Corneal Ulcers: a Neglected Tropical Disease!

So far we have had only trachoma, onchocerciasis and leprosy that were named “neglected tropical diseases” and related to ophthalmology. However, in July 2019 the WHO had suggested also infectious corneal ulcers to be named “neglected”. Why is that important? Because of the measures, that could be universally introduced to fight the disease (see “SAFE” strategy for trachoma, ivermectin distribution for onchocerciasis etc.). Looking also at the cases presented here in the Gallery one may guess that corneal ulcers are frequent in Tropics. And that is definitely true.

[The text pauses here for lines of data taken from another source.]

Definition parse_resp (func : Callable) (code : Z) : result (gmap string Json) :=
  responses ← (if hasattr func "resp" then
                 resp ← getattr func "resp"; generate_spec resp
               else Ok ∅);
  if bool_decide (is_Some (responses !! str code)) then Ok responses
  else
    hm ← has_model func;
    if hm : bool then Ok (<[str code := validation_error]> responses)
    else Ok responses.

(** ** [parse_name] *)

Definition parse_name (func : Callable) : string := func_name func.

(** ** The default hooks *)

(** One call of [logger.info(msg, extra={...})]. *)
Record LogRecord : Type := {
  msg : string;
  spectree_model : string;
  spectree_validation : list Json;
}.

(** The validation-error argument of a hook, annotated [Any]:

    - [ErrNone]: [None];
    - [ErrFalsy]: another object that is false in a condition;
    - [ErrValidation n errs]: a validation error whose [model.__name__] is
      [n] and whose [errors()] returns [errs];
    - [ErrTruthy]: any other object that is true in a condition; it has no
      attribute [model]. *)
Inductive ErrArg : Type :=
| ErrNone
| ErrFalsy
| ErrValidation (model_name : string) (errors : list Json)
| ErrTruthy.

(** [if err:] *)
Definition truthy (err : ErrArg) : bool :=
  match err with
  | ErrNone | ErrFalsy => false
  | ErrValidation _ _ | ErrTruthy => true
  end.

(** What a hook leaves behind: the request and the response objects as they
    are when it returns, the log, and the outcome. *)
Record HookRun (Req Resp : Type) : Type := {
  run_req : Req;
  run_resp : Resp;
  run_log : list LogRecord;
  run_outcome : result unit;
}.
Arguments run_req {Req Resp} _.
Arguments run_resp {Req Resp} _.
Arguments run_log {Req Resp} _.
Arguments run_outcome {Req Resp} _.
Lemma validateTask_describable t :
  fromParseTask t -> (validateTask t = Ok <-> describable t).
Proof.
  intros (e & taskText & H). rewrite (validateTask_parsed e taskText t H).
  unfold describable.
  destruct (String.eqb (description t) "") eqn:E1.
  { apply String.eqb_eq in E1. split; [discriminate | intros [Hne _]; congruence]. }
  apply String.eqb_neq in E1.
  destruct (200 <? String.length (description t))%nat eqn:E2.
  { apply Nat.ltb_lt in E2. split; [discriminate | intros [_ Hle]; lia]. }
  apply Nat.ltb_ge in E2. tauto.
Qed.

(** X27: the tasks of a parsed command pass [validateTasks] exactly
    when there are between 1 and 20 of them and each has a description
    that is not empty and has at most 200 characters: what the parser
    builds cannot fail the checks of priority, type and preferred
    time. *)
Theorem parsed_tasks_validation (w : nat -> Entropy) (text : string) :
  validateTasks (tasks (parseScheduleCommand w text)) = Ok <->
  (1 <= List.length (tasks (parseScheduleCommand w text)) <= 20)%nat /\
  Forall describable (tasks (parseScheduleCommand w text)).
Proof.
  rewrite validateTasks_Ok.
  pose proof (parsed_tasks_fromParseTask w text) as Hp.
  rewrite !Forall_forall in *.
  split; intros [Hlen H]; (split; [exact Hlen|]); intros t Ht.
  - apply validateTask_describable; auto.
  - apply validateTask_describable; auto.
Qed.

Lemma timeToMinutes_fieldless s :
  contains ":" s = false -> timeToMinutes s = NaN.
Proof.
  intros H. unfold timeToMinutes. rewrite split_no_sep; [reflexivity|].
  induction s as [|c r IH]; simpl in *; [reflexivity|].
  apply orb_false_iff in H. destruct H as [Hc Hr]. now rewrite Hc, IH.
Qed.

Infectious corneal ulceration: a proposal for neglected tropical disease status

Bulletin of the World Health Organization 2019;97:854-856. doi: http://dx.doi.org/10.2471/BLT.19.232660

In ophthalmology, the designation of trachoma, onchocerciasis and leprosy as neglected tropical diseases (NTDs) has sustained efforts to combat these blinding conditions worldwide. Over the past 50 years, NTD designations have enabled the joining of political, social and economic forces to promote research and interventions for diseases that overwhelmingly affect the 3 billion people who subsist on less than 2 United States dollars (US$) a day. The global public health landscape is still dominated by focus on human immunodeficiency virus (HIV), tuberculosis and malaria. However, NTDs are now increasingly recognized as important causes of morbidity and mortality in low-income settings, perpetuating stigma and social isolation, with many NTDs leading to disfiguring complications. In international public health diplomacy, formal disease recognition is essential. The pursuit of this recognition drives proposals from World Health Organization’s (WHO’s) Member States to include additional diseases in the list of NTDs. The intention is to strengthen the development of partnerships, epidemiological frameworks and commitment of resources to achieve the aims set by the sustainable development goals.